Haitian taxi drivers endured anti-Black racism from both their employers and customers during this period. In 1977, Le Journal de Montréal reported that the taxi company Expo de Montréal refused to hire 30 Haitian drivers on the basis of their skin. Similarly, another company, SOS Taxi, fired 20 Haitian drivers in June 1982, based on customers' complaints that there were "too many Black drivers" and the refusal of some White drivers to work with their Black colleagues, whom they blamed for the industry's economic difficulties. Transport Canada also reported receiving complaints against Haitian drivers, and many were consequently banned from Dorval Airport (now Montréal–Trudeau International Airport).

== History ==
Haitian taxi drivers formed the eponymous Association of Haitian Taxi Drivers in 1982 to collectively fight back against workplace discrimination and racism. The association's stated objectives, published in March 1983, were to "defend its members' interests, educate the public, persuade the government to take appropriate steps, and try to mitigate the problems arising between drivers of differing origins".

Association members held demonstrations and engaged in picketing campaigns to raise awareness. The Canadian Human Rights Commission (HRC) opened an inquiry on the matter in July 1982 and association members attended the public hearings that arose from it. The Ligue des droits et libertés (LDL), a Quebec human rights organization, helped the drivers prepare and file their briefs. The association's efforts also received the support of the Bureau de la Communauté Chrétienne des Haïtiens de Montréal (BCCHM, led by Paul Déjean), the Montreal Regional Committee of the Congress of Black Women of Canada, the Maison d'Haïti, and the Comité de promotion des minorités. The association was headquartered in the offices of the BCCHM, and received consul from the LDL.

Willy Cicéron was the association's coordinator; in 1983 he was hospitalized after being injured by projectiles thrown through the window of his taxi.

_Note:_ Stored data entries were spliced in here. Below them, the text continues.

(* ===== verification/UpgradeLaws.v ===== *)
(** What an upgrade does to the host, step by step: the swap of the binary, the rest
    of the installation, and the restoration of what was there. *)
From stdpp Require Import gmap strings.
From S2P Require Import Prelude GoStrings Encodings Errors GoNumbers RegWorld Overrides Release Host.
From S2P Require Import InstallPlan Install InstallLaws.

(** * Definitions *)

(** The files an upgrade may write. *)
Definition managed_names (p : BootstrapPlan) (provenancePath : string) : list string :=
  [bp_BinaryPath p; bp_EnvPath p; bp_UnitPath p; bp_StatePath p; provenancePath].
Definition swap_prefix (p : BootstrapPlan) : string := foldr String.append "" ["."; filepath_Base (bp_BinaryPath p); ".upgrade-"].
Definition backup_prefix (p : BootstrapPlan) : string := foldr String.append "" ["."; filepath_Base (bp_BinaryPath p); ".backup-"].

Section Upgrade.
Context `{UnicodeTables, InstallText, HostEnv, InstallEnv}.

Definition managed_files (p : BootstrapPlan) (provenancePath : string) : list (list string) :=
  map to_path (managed_names p provenancePath).
Definition temp_dir (p : BootstrapPlan) : list string := to_path (filepath_Dir (bp_BinaryPath p)).

(** What an upgrade makes for a while: beside the binary, and where it stages. *)
Definition temp_names (p : BootstrapPlan) (x : string) : list (list string) :=
  [temp_dir p ++ [String.append (swap_prefix p) x]; temp_dir p ++ [String.append (backup_prefix p) x];
   to_path ienv_tmp ++ [String.append "regixtry-upgrade-" x]].
(** The installation [p] is in place on the host, its files can be reached without
    links, nothing has the name of a temporary file of an upgrade, and the files of
    its database are elsewhere. *)
Record installed (h : Host) (p : BootstrapPlan) (provenancePath : string) : Prop := {
  in_files q : q ∈ managed_files p provenancePath → q ≠ [] ∧ ∃ c t, ho_files h !! q = Some (File c t);
  in_links q : q ∈ managed_files p provenancePath → unlinked h q;
  in_distinct : NoDup (managed_files p provenancePath);
  in_base : no_char "/" (filepath_Base (bp_BinaryPath p)) = true;
  in_temp x : no_char "/" x = true → vacant h (temp_dir p ++ [String.append (swap_prefix p) x])
                                     ∧ vacant h (temp_dir p ++ [String.append (backup_prefix p) x]);
  in_stage x : no_char "/" x = true → vacant h (to_path ienv_tmp ++ [String.append "regixtry-upgrade-" x]);
  in_tmp : ienv_tmp ≠ "";
  in_database s : s ∈ database_files (bp_DatabasePath p) → unlinked h (to_path s) ∧ to_path s ∉ managed_files p provenancePath
    ∧ ∀ x q, no_char "/" x = true → q ∈ temp_names p x → ¬ q `prefix_of` to_path s;
}.
(** A file with these bytes. *)
Definition holds (h : Host) (s c : string) : Prop := ∃ t, ho_files h !! to_path s = Some (File c t).
(** Nothing that was there is lost. *)
Definition intact (h0 h : Host) : Prop := ho_links h = ho_links h0 ∧
  ∀ q c t, ho_files h0 !! q = Some (File c t) → ∃ t', ho_files h !! q = Some (File c t').

Definition stop_command (p : BootstrapPlan) : string * list string := ("systemctl", ["disable"; "--now"; service_unit (bp_ServiceName p)]).
Definition reload_command : string * list string := ("systemctl", ["daemon-reload"]).
Definition start_command (p : BootstrapPlan) : string * list string := ("systemctl", ["enable"; "--now"; service_unit (bp_ServiceName p)]).

(** * Lemmas *)

(** ** The record of commands *)

Lemma keeps_ran_call {A} (f : nat → Host → os_result (A * Host)) :
  (∀ n h a h', f n h = Ok (a, h') → ho_ran h' = ho_ran h) → keeps ho_ran (host_call f).
Proof.
  intros Hf h; unfold host_call; destruct (henv_fault _); [done|]; destruct (f _ h) as [[a h']|] eqn:He; [|done].
  by apply (Hf _ _ _ _ He).
Qed.
Lemma keeps_ran_files s f : keeps ho_ran (on_files s f).
Proof. apply keeps_ran_call; intros n h a h'; repeat case_match; try done; by intros [= <- <-]. Qed.
Lemma keeps_ran_write s data : keeps ho_ran (host_WriteFile s data).
Proof.
  intros h; unfold host_WriteFile; destruct (henv_fault (ho_calls h)), (henv_partial (ho_calls h)); try apply keeps_ran_files.
  repeat case_match; done.
Qed.
Lemma keeps_ran_mkdir s : keeps ho_ran (host_MkdirAll s).
Proof. apply keeps_ran_files. Qed.
Lemma keeps_ran_read s : keeps ho_ran (host_ReadFile s).
Proof. apply keeps_ran_call; intros n h a h'; repeat case_match; try done; by intros [= <- <-]. Qed.
Lemma keeps_ran_stat s : keeps ho_ran (host_Stat s).
Proof. apply keeps_ran_call; intros n h a h'; repeat case_match; try done; by intros [= <- <-]. Qed.
Lemma keeps_ran_remove_all s : keeps ho_ran (host_RemoveAll s).
Proof.
  intros h; unfold host_RemoveAll, host_call; destruct (henv_fault _), (at_entry h s) as [p|]; try done; by destruct (ho_links h !! p).
Qed.
Lemma keeps_ran_rename a b : keeps ho_ran (host_Rename a b).
Proof. apply keeps_ran_call; intros n h u h'; repeat case_match; try done; by intros [= <- <-]. Qed.
Lemma keeps_ran_create dir prefix : keeps ho_ran (host_CreateTemp dir prefix).
Proof. apply keeps_ran_call; intros n h a h'; cbv zeta; repeat case_match; try done; by intros [= <- <-]. Qed.
Lemma keeps_ran_temp dir prefix : keeps ho_ran (host_MkdirTemp dir prefix).
Proof. apply keeps_ran_call; intros n h a h'; cbv zeta; repeat case_match; try done; by intros [= <- <-]. Qed.
Lemma keeps_ran_ask {A} (f : nat → res A) : keeps ho_ran (host_ask f).
Proof. done. Qed.
Lemma keeps_ran_get url : keeps ho_ran (web_Get url).
Proof. done. Qed.
Lemma keeps_ran_chmod : keeps ho_ran chmod.
Proof. apply keeps_ran_call; by intros n h a h' [= _ <-]. Qed.
Lemma keeps_ran_close : keeps ho_ran close_file.
Proof. apply keeps_ran_chmod. Qed.
Lemma command_ran name args h r h' : runCommand name args h = (r, h') → ho_ran h' = (ho_ran h ++ [(name, args)])%list.
Proof. unfold runCommand; destruct (ienv_command _ _ _); by intros [= _ <-]. Qed.
Lemma wrap_snd {A} t (m : M Host A) h : (wrap t m h).2 = (m h).2.
Proof. unfold wrap; rewrite try_bind; by destruct (m h) as [[]]. Qed.
End Upgrade.
#[export] Hint Resolve keeps_ran_write keeps_ran_mkdir keeps_ran_read keeps_ran_stat keeps_ran_remove_all keeps_ran_rename
  keeps_ran_create keeps_ran_temp keeps_ran_ask keeps_ran_get keeps_ran_chmod keeps_ran_close : keeps.
Lemma touched_refl db h : touched db h h.
Proof. by split. Qed.
Lemma touched_trans db h1 h2 h3 : touched db h1 h2 → touched db h2 h3 → touched db h1 h3.
Proof. intros [L1 R1 F1] [L2 R2 F2]; split; [congruence|congruence|]; intros q Hq; by rewrite F2, F1. Qed.
Lemma touched_more db db' h g : db ⊆ db' → touched db h g → touched db' h g.
Proof.
  intros Hs [L R F]; split; [done..|]; intros q Hq; apply F; intros Hin; apply Hq; apply list_elem_of_fmap in Hin as (s & -> & Hs').
  apply list_elem_of_fmap; exists s; split; [done|by apply Hs].
Qed.
Lemma touched_quiet db h g : disk g = disk h → ho_ran g = ho_ran h → touched db h g.
Proof. intros [= Hf Hl] Hr; split; [done..|]; intros q _; by rewrite Hf. Qed.
Lemma reachable_touched (db db' : list string) h g : touched db' h g → (∀ s, s ∈ db → unlinked h (to_path s)) → ∀ s, s ∈ db → unlinked g (to_path s).
Proof. intros [L _ _] Hu s Hs; eapply same_unlinked; [exact L|by apply Hu]. Qed.

Lemma touch_file_ok n s h : unlinked h (to_path s) → touched [s] h (touch_file n s h).
Proof.
  intros Hu; unfold touch_file; rewrite (at_path_unlinked h s Hu); destruct (ienv_store_file n s) as [[bytes|]|]; [| |by split].
  - unfold fs_write; destruct (ho_files h !! to_path s) as [[|c t]|]; [by split| |destruct (is_dir _ _); [|by split]].
    all: split; [done..|]; intros q Hq; simpl; rewrite lookup_insert_ne; [done|]; intros <-; apply Hq; by left.
  - destruct (ho_files h !! to_path s) as [[|c t]|]; [by split| |by split].
    split; [done..|]; intros q Hq; simpl; rewrite lookup_delete_ne; [done|]; intros <-; apply Hq; by left.
Qed.
Lemma touch_database_ok path h : (∀ s, s ∈ database_files path → unlinked h (to_path s)) →
  touched (database_files path) h (touch_database path h).2.
Proof.
  unfold touch_database; cbn [snd]; generalize (ho_calls h); intros n Hu.
  assert (∀ l, l ⊆ database_files path → touched (database_files path) h (foldr (touch_file n) h l)) as Hl.
  { induction l as [|s l IH]; intros Hs; cbn [foldr]; [apply touched_refl|].
    assert (l ⊆ database_files path) as Hs' by set_solver; eapply touched_trans; [by apply IH|].
    eapply touched_more; [|apply touch_file_ok]; [set_solver|]; eapply reachable_touched; [by apply IH|exact Hu|set_solver]. }
  eapply touched_trans; [by apply Hl|by apply touched_quiet].
Qed.

(** An installation is still in place when its database was opened. *)
Lemma installed_touched h g p path db : installed h p path → db ⊆ database_files (bp_DatabasePath p) → touched db h g → installed g p path.
Proof.
  intros I Hdb T; assert (∀ q r, q `prefix_of` r → (∀ s, s ∈ db → ¬ q `prefix_of` to_path s) → ho_files g !! r = ho_files h !! r) as Hoff.
  { intros q r Hq Hs; apply (to_files _ _ _ T); intros (s & -> & Hin)%list_elem_of_fmap; by apply (Hs s). }
  assert (∀ x q, no_char "/" x = true → q ∈ temp_names p x → vacant h q → vacant g q) as Hv.
  { intros x q Hx Hq (Hn & Hu & Hv); split; [done|split; [by eapply same_unlinked; [apply (to_links _ _ _ T)|]|]].
    intros r Hr; rewrite (to_links _ _ _ T), (Hoff q r Hr); [by apply Hv|]; intros s Hs.
    by apply (in_database _ _ _ I s (Hdb s Hs)) with (x := x). }
  split.
  - intros q Hq; destruct (in_files _ _ _ I q Hq) as (Hn & c & t & Hf); split; [done|exists c, t]; rewrite (to_files _ _ _ T); [done|].
    intros (s & -> & Hs)%list_elem_of_fmap; by apply (in_database _ _ _ I s (Hdb s Hs)).
  - intros q Hq; eapply same_unlinked; [apply (to_links _ _ _ T)|by apply (in_links _ _ _ I)].
  - apply (in_distinct _ _ _ I).
  - apply (in_base _ _ _ I).
  - intros x Hx; destruct (in_temp _ _ _ I x Hx); split; eapply Hv; try done; unfold temp_names; set_solver.
  - intros x Hx; eapply Hv; [exact Hx|unfold temp_names; set_solver|by apply (in_stage _ _ _ I)].
  - apply (in_tmp _ _ _ I).
  - intros s Hs; destruct (in_database _ _ _ I s Hs) as (Hu & ?); split; [|done]; by eapply same_unlinked; [apply (to_links _ _ _ T)|].
Qed.
End Touching.
(** ** The whole upgrade *)

Section Whole.
Context {W : Type} `{InstallText, HostEnv, InstallEnv, Archives, PolicyLaws W, !HostLaws}.
Notation S := (W * Host)%type.

(** A call of the driver, and a touch of the files. *)
Lemma with_database_eq {A} path (m : M S A) s :
  with_database path m s = ((m s).1, ((m s).2.1, (touch_database path (m s).2.2).2)).
Proof. unfold with_database; rewrite try_bind; destruct (m s) as [r [w h]]; done. Qed.
Lemma import_ok i w h r w' h' : reg_wf w → (∀ s, s ∈ database_files (ii_DatabasePath i) → unlinked h (to_path s)) →
  importLegacyTrivySettingsIfMissing i (w, h) = (r, (w', h')) →
  touched (database_files (ii_DatabasePath i)) h h' ∧ imported i (is_ok r) w w'.
Proof.
  set (path := ii_DatabasePath i); set (db := database_files path); intros Hw Hu.
  assert (∀ g, touched db h g → touched db h (touch_database path g).2) as Ht.
  { intros g Hg; eapply touched_trans; [exact Hg|]; apply touch_database_ok; by eapply reachable_touched. }
  assert (∀ g, touched db h g → touched db h (host_tick g)) as Hq by (intros g Hg; eapply touched_trans; [exact Hg|by apply touched_quiet]).
  assert (∀ w', reg_view w' = reg_view w → pol_view w' = pol_view w → imported i false w w') as Hsame by (intros x ? ?; split; [done|by left]).
  unfold importLegacyTrivySettingsIfMissing, open_database; fold path; unfold sbind at 1; rewrite with_database_eq; unfold on_host, host_ask; cbn [fst snd].
  destruct (ienv_open_store _ path); cbn [fst snd].
  { intros [= <- <- <-]; split; [by apply Ht, Hq, touched_refl|by apply Hsame]. }
  set (h1 := (touch_database path (host_tick h)).2); assert (touched db h h1) as T1 by (by apply Ht, Hq, touched_refl).
  rewrite try_bind; set (body := sbind (sattempt (with_database _ _)) _); destruct (body (w, h1)) as [r1 [w1 h2]] eqn:Hb; cbn [fst snd]; intros [= <- <- <-].
  enough (touched db h h2 ∧ imported i (is_ok r1) w w1) as [T2 Hi] by (split; [by apply Ht|done]).
  revert Hb; unfold body; rewrite try_bind, with_database_eq; unfold on_server; cbn [fst snd].
  destruct (GetScanSettings_ok DefaultTenant "trivy" w Hw) as (Hwa & _ & Hva & Hpa & Hra).
  destruct (meta_GetScanSettings DefaultTenant "trivy" w) as [ra wa]; cbn [fst snd] in *.
  set (h3 := (touch_database path h1).2); assert (touched db h h3) as T3 by (by apply Ht); destruct ra as [settings|e].
  { intros [= <- <- <-]; split; [done|]; split; [done|left]; split; [done|]; intros _; exists settings.
    by destruct Hra as [<-|[[e [=]] _]]. }
  destruct (reg_is_code e CodeNotFound) eqn:Hcode; cbn [negb]; [|intros [= <- <- <-]; split; [done|by apply Hsame]].
  unfold sbind, host_now; cbn [fst snd]; rewrite with_database_eq; cbn [fst snd].
  set (settings := legacy_settings i _); destruct (UpsertScanSettings_ok DefaultTenant "trivy" settings wa Hwa) as (_ & _ & Hvb & Hpb).
  destruct (UpsertScanSettings DefaultTenant "trivy" settings wa) as [rb wb]; cbn [fst snd] in *.
  assert (touched db h (touch_database path (host_tick h3)).2) as T4 by (by apply Ht, Hq).
  revert T4; generalize (touch_database path (host_tick h3)).2; intros h4 T4 [= <- <- <-].
  split; [done|]; destruct Hpb as [(-> & _ & Hpb)|[[Hpb [e' ->]] _]]; [|apply Hsame; congruence].
  split; [congruence|right]; split; [|exists (henv_now (ho_calls h3)); by rewrite Hpb, Hpa].
  destruct Hra as [<-|[[e' [= ->]] _]]; [by intros ? ?|done].
Qed.

(** The host, the record of commands and the database. *)
Definition quiet (s : S) : W * ((gmap (list string) node * gmap (list string) (list string)) * list (string * list string)) :=
  (s.1, (disk s.2, ho_ran s.2)).
Lemma keeps_quiet_host {A} (m : M Host A) : keeps disk m → keeps ho_ran m → keeps quiet (on_host (W := W) m).
Proof.
  intros Hd Hr [w h]; specialize (Hd h); specialize (Hr h); unfold on_host; simpl in *; destruct (m h); simpl in *.
  unfold quiet; simpl; by rewrite Hd, Hr.
Qed.
Lemma keeps_disk_read_installation path : keeps disk (read_installation path).
Proof. unfold read_installation, readLifecycleProvenance, readManagedEnv; keep. Qed.
Lemma keeps_ran_read_installation path : keeps ho_ran (read_installation path).
Proof. unfold read_installation, readLifecycleProvenance, readManagedEnv; keep. Qed.
Lemma keeps_quiet_resolve base ref os arch : keeps quiet (on_host (W := W) (Resolve base ref os arch)).
Proof. apply keeps_quiet_host; unfold Resolve, ResolveAsset; keep. Qed.

Lemma quiet_bind {A B} (m : M S A) (k : A → M S B) s r s' q : sbind m k s = (r, s') → keeps quiet m → quiet s = q →
  (∃ e, r = Err e ∧ quiet s' = q) ∨ ∃ a s1, m s = (Ok a, s1) ∧ quiet s1 = q ∧ k a s1 = (r, s').
Proof.
  intros Hb Hk <-; specialize (Hk s); unfold sbind in Hb; destruct (m s) as [[a|e] s1]; simpl in Hk; [right; by exists a, s1|left].
  injection Hb as <- <-; by exists e.
Qed.

(** What an upgrade does with the releases, once what is installed is read. *)
Definition after_import (cfg : UpgradeConfig) (path : string) (provenance : LifecycleProvenance) (intent : InstalledIntent)
    : M S UpgradeResult :=
  let p := buildPlanFromInstalledIntent intent in
  let! arch := slift (NormalizeArch ienv_goarch) in
  let! asset := on_host (Resolve (NewGitHubClient ienv_releases_url) (uc_Ref cfg) "linux" arch) in
  let preflight := mkPreflight (lp_InstalledRef provenance) (ii_InstalledVersion intent) (as_Tag asset) (as_Version asset)
                     (sameUpgradeVersion (ii_InstalledVersion intent) (as_Version asset) (lp_InstalledRef provenance) (as_Tag asset)) in
  do! slift (match uc_Preflight cfg with Some f => f preflight | None => Ok tt end) in
  if pf_UpToDate preflight
  then sret (mkUpgradeResult (lp_InstalledRef provenance) (ii_InstalledVersion intent) (as_Version asset) (as_Tag asset)
               (lp_StatePath provenance) true)
  else
  do! slift (confirmUpgrade preflight (uc_AssumeYes cfg) (uc_Confirm cfg)) in
  do! on_host (install_release p path asset) in
  sret (mkUpgradeResult (pf_InstalledRef preflight) (ii_InstalledVersion intent) (as_Version asset) (as_Tag asset) path false).
Lemma bind_same {A B} (m : M S A) (k k' : A → M S B) s : (∀ a s, k a s = k' a s) → sbind m k s = sbind m k' s.
Proof. by intros Hk; unfold sbind; destruct (m s) as [[a|e] s']. Qed.
Lemma upgrade_eq cfg s : Bootstrapper_Upgrade cfg s = (let! read := on_host (read_installation (provenance_path cfg)) in
  do! (if shouldImportLegacyTrivySettings read.1.1 read.1.2 then importLegacyTrivySettingsIfMissing read.2 else sret tt) in
  after_import cfg (provenance_path cfg) read.1.1 read.2) s.
Proof.
  unfold Bootstrapper_Upgrade; cbv zeta; apply bind_same.
  by intros [[provenance env] i] s'.
Qed.
Lemma removes_any s h r h' : plain h s → host_RemoveAll s h = (r, h') →
  pruned [s] h h' ∧ ho_ran h' = ho_ran h ∧ match r with Ok _ => gone h' s | Err _ => closed (ho_files h) → closed (ho_files h') end.
Proof.
  intros [Hn Hu] Hr; pose proof (keeps_ran_remove_all s h) as Hran; rewrite Hr in Hran; destruct r as [u|e].
  2: { apply remove_all_err in Hr as [[Hd _]|(p & Hp & [_ Hf Hl Hc])];
         [split; [by apply pruned_disk|]; split; [done|by injection Hd as -> _]|].
       rewrite (entry_unlinked h s Hn Hu) in Hp; injection Hp as <-; split; [split|by split].
       - intros q t; destruct (Hl q) as [->|(_ & _ & ->)]; done.
       - intros q; destruct (Hf q) as [?|(Hq & _ & ?)]; [by left|right; split; [done|exists s; split; [by left|done]]]. }
  pose proof (entry_unlinked h s Hn Hu) as He; assert (ho_links h !! to_path s = None) as Hl by (by apply Hu).
  pose proof (remove_all_ok _ _ _ _ _ He Hl Hr) as Hf.
  assert (gone h' s) as Hg.
  { intros q Hq; rewrite Hf; unfold fs_remove_all; apply map_lookup_filter_None; right; intros x _ Hx; simpl in Hx.
    by apply bool_decide_eq_false in Hx. }
  assert (pruned [s] h h') as Hp.
  { split.
    - intros q t; revert Hr; unfold host_RemoveAll, host_call; rewrite He; destruct (henv_fault _); [done|]; rewrite Hl; intros [= _ <-]; simpl.
      rewrite map_lookup_filter_Some; by intros [? _].
    - intros q; destruct (decide (to_path s `prefix_of` q)) as [Hq|Hq]; [right|left; by rewrite Hf, remove_all_other].
      split; [by apply Hg|]; exists s; split; [by left|done]. }
  by split.
Qed.
Lemma removes s h r h' : plain h s → closed (ho_files h) → host_RemoveAll s h = (r, h') →
  pruned [s] h h' ∧ closed (ho_files h') ∧ ho_ran h' = ho_ran h ∧ match r with Ok _ => gone h' s | Err _ => True end.
Proof.
  intros Hp Hc Hr; apply removes_any in Hr as (P & Hran & Hg); [|done]; split; [done|split; [|split; [done|by destruct r]]].
  destruct r as [u|e]; [|by apply Hg]; eapply closed_pruned; [done|done|]; intros x ->%list_elem_of_singleton; by left.
Qed.
Lemma stat_missing s h h' : plain h s → closed (ho_files h) → host_Stat s h = (Ok false, h') → gone h s.
Proof.
  intros [Hn Hu] Hc; unfold host_Stat, host_call; destruct (henv_fault _); [done|]; rewrite at_path_unlinked by done.
  unfold fs_stat; destruct (ho_files h !! to_path s) as [n|] eqn:Hf; [done|]; intros _ q [k ->].
  destruct (decide (k = [])) as [->|Hk]; [by rewrite app_nil_r|].
  destruct (ho_files h !! (to_path s ++ k)) as [n|] eqn:Hx; [|done]; by rewrite (Hc _ _ _ Hx Hn Hk) in Hf.
Qed.
End Removal.

Section Uninstall.
Context `{UnicodeTables, InstallText, HostEnv, InstallEnv}.

Lemma cleanup_paths_ok target had paths h : (∀ s, s ∈ paths → plain h s) → closed (ho_files h) →
  ∃ item err h', cleanup_paths target had paths h = (Ok (item, err), h') ∧ pruned paths h h' ∧ closed (ho_files h')
    ∧ ho_ran h' = ho_ran h ∧ ci_Path item = target
    ∧ match err with
      | None => (ci_Status item = CleanupStatusRemoved ∨ ci_Status item = CleanupStatusMissing) ∧ ∀ s, s ∈ paths → gone h' s
      | Some _ => ci_Status item = CleanupStatusFailed
      end.
Proof.
  revert had h; induction paths as [|p paths IH]; intros had h Hp Hc; cbn [cleanup_paths].
  { destruct had; do 3 eexists; (split; [done|]); (split; [by apply pruned_disk|]); split_and!; try done;
      first [by left|by right|by intros s []%not_elem_of_nil]. }
  rewrite try_bind; pose proof (keeps_disk_Stat p h) as Hd; pose proof (keeps_ran_stat p h) as Hr.
  destruct (host_Stat p h) as [found h1] eqn:Hst; cbn [fst snd] in *; assert (plain h p) as Hpp by (apply Hp; by left).
  assert (pruned [] h h1) as P1 by (by apply pruned_disk); assert (closed (ho_files h1)) as Hc1 by (by injection Hd as -> _).
  assert (∀ s, s ∈ p :: paths → plain h1 s) as Hp1 by (intros s Hs; eapply plain_pruned; [by apply Hp|done]).
  destruct found as [[|]|e].
  3: { do 3 eexists; split; [done|]; split; [by apply pruned_disk|by split_and!]. }
  - rewrite try_bind; destruct (host_RemoveAll p h1) as [r h2] eqn:Hrm; cbn [fst snd].
    apply removes in Hrm as (P2 & Hc2 & Hr2 & Hg); [|by apply Hp1; left|done]; destruct r as [u|e].
    + destruct (IH true h2) as (item & err & h' & Hx & P3 & Hc3 & Hr3 & Hpath & Herr); [|done|].
      { intros s Hs; eapply plain_pruned; [apply Hp1; by right|done]. }
      exists item, err, h'; split; [done|]; assert (pruned (p :: paths) h h') as P.
      { eapply pruned_trans; [|eapply pruned_trans; [|exact P1|exact P2]|]; [|..|eapply pruned_more; [|exact P3]]; set_solver. }
      split; [done|split; [done|split; [congruence|split; [done|]]]]; destruct err; [done|]; destruct Herr as [Hs Hgs]; split; [done|].
      intros s [->|Hs']%elem_of_cons; [by eapply gone_pruned|by apply Hgs].
    + do 3 eexists; split; [done|]; split; [|split_and!; try done; congruence].
      eapply pruned_trans; [|exact P1|eapply pruned_more; [|exact P2]]; set_solver.
  - apply stat_missing in Hst; [|done..]; destruct (IH had h1) as (item & err & h' & Hx & P3 & Hc3 & Hr3 & Hpath & Herr);
      [intros s Hs; apply Hp1; by right|done|].
    exists item, err, h'; split; [done|]; split; [eapply pruned_trans; [|exact P1|eapply pruned_more; [|exact P3]]; set_solver|].
    split; [done|split; [congruence|split; [done|]]]; destruct err; [done|]; destruct Herr as [Hs Hgs]; split; [done|].
    intros s [->|Hs']%elem_of_cons; [|by apply Hgs]; eapply gone_pruned; [eapply gone_pruned; [exact Hst|exact P1]|exact P3].
Qed.
Definition target_ok (t : string) : Prop := trim_space t = t ∧ blank t = false.
Lemma truthful_pruned l item h h' : truthful item h → pruned l h h' → truthful item h'.
Proof. unfold truthful; destruct item.2; [done|]; intros [Hs Hg] P; split; [done|]; intros s Hs'; by eapply gone_pruned; [apply Hg|]. Qed.
Lemma cleanupPath_ok t h : target_ok t → (∀ s, s ∈ sqliteCleanupPaths t → plain h s) → closed (ho_files h) →
  ∃ item h', cleanupPath t h = (Ok item, h') ∧ pruned (sqliteCleanupPaths t) h h' ∧ closed (ho_files h')
    ∧ ho_ran h' = ho_ran h ∧ ci_Path item.1 = t ∧ truthful item h'.
Proof.
  intros [Ht Hb] Hp Hc; unfold cleanupPath; cbv zeta; rewrite Ht, Hb.
  destruct (cleanup_paths_ok t false (sqliteCleanupPaths t) h Hp Hc) as (item & err & h' & -> & P & Hc' & Hr & Hi & He).
  exists (item, err), h'; split; [done|split; [done|split; [done|split; [done|split; [done|]]]]].
  unfold truthful; cbn [fst snd]; by rewrite Hi.
Qed.
Lemma cleanup_targets_ok ts h : Forall target_ok ts → (∀ s, s ∈ removed_with ts → plain h s) → closed (ho_files h) →
  ∃ items h', cleanup_targets ts h = (Ok items, h') ∧ pruned (removed_with ts) h h' ∧ ho_ran h' = ho_ran h
    ∧ map (ci_Path ∘ fst) items = ts ∧ Forall (λ item, truthful item h') items.
Proof.
  revert h; induction ts as [|t ts IH]; intros h Ht Hp Hc; cbn [cleanup_targets].
  { exists [], h; split; [done|split; [by apply pruned_disk|done]]. }
  apply Forall_cons in Ht as [Ht Hts]; assert (∀ s, s ∈ sqliteCleanupPaths t → plain h s) as Hpt.
  { intros s Hs; apply Hp; unfold removed_with; simpl; apply elem_of_app; by left. }
  destruct (cleanupPath_ok t h Ht Hpt Hc) as (item & h1 & Hx & P1 & Hc1 & Hr1 & Hi & Htr).
  destruct (IH h1) as (items & h' & Hy & P2 & Hr2 & Hm & Hall); [done| |done|].
  { intros s Hs; eapply plain_pruned; [apply Hp; unfold removed_with; simpl; apply elem_of_app; by right|exact P1]. }
  exists (item :: items), h'; unfold sbind; rewrite Hx, Hy; split; [done|split; [|split; [congruence|split; [simpl; by rewrite Hi, Hm|]]]].
  - eapply pruned_trans; [|exact P1|eapply pruned_more; [|exact P2]]; unfold removed_with; simpl; set_solver.
  - constructor; [by eapply truthful_pruned|done].
Qed.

In 1984, the HRC published an extensive report on systemic discrimination in the Montreal taxi industry as a result of its inquiry. An oversight committee was consequently created in March 1985 to combat against racism in the industry, with the support of the Department of Transport, the Department of Industry and Commerce, the Montreal Taxi Bureau, the BCCHM, the LDL, and the Association of Haitian Taxi Drivers. Two taxi companies were also ordered to pay a fine of CA$500 and an additional $2,500 in expenses.

In September 2016, the association joined other labour groups in Montreal's taxi industry in an injunction against the Quebec government and Uber, demanding that the latter cease its "illegal transportation service".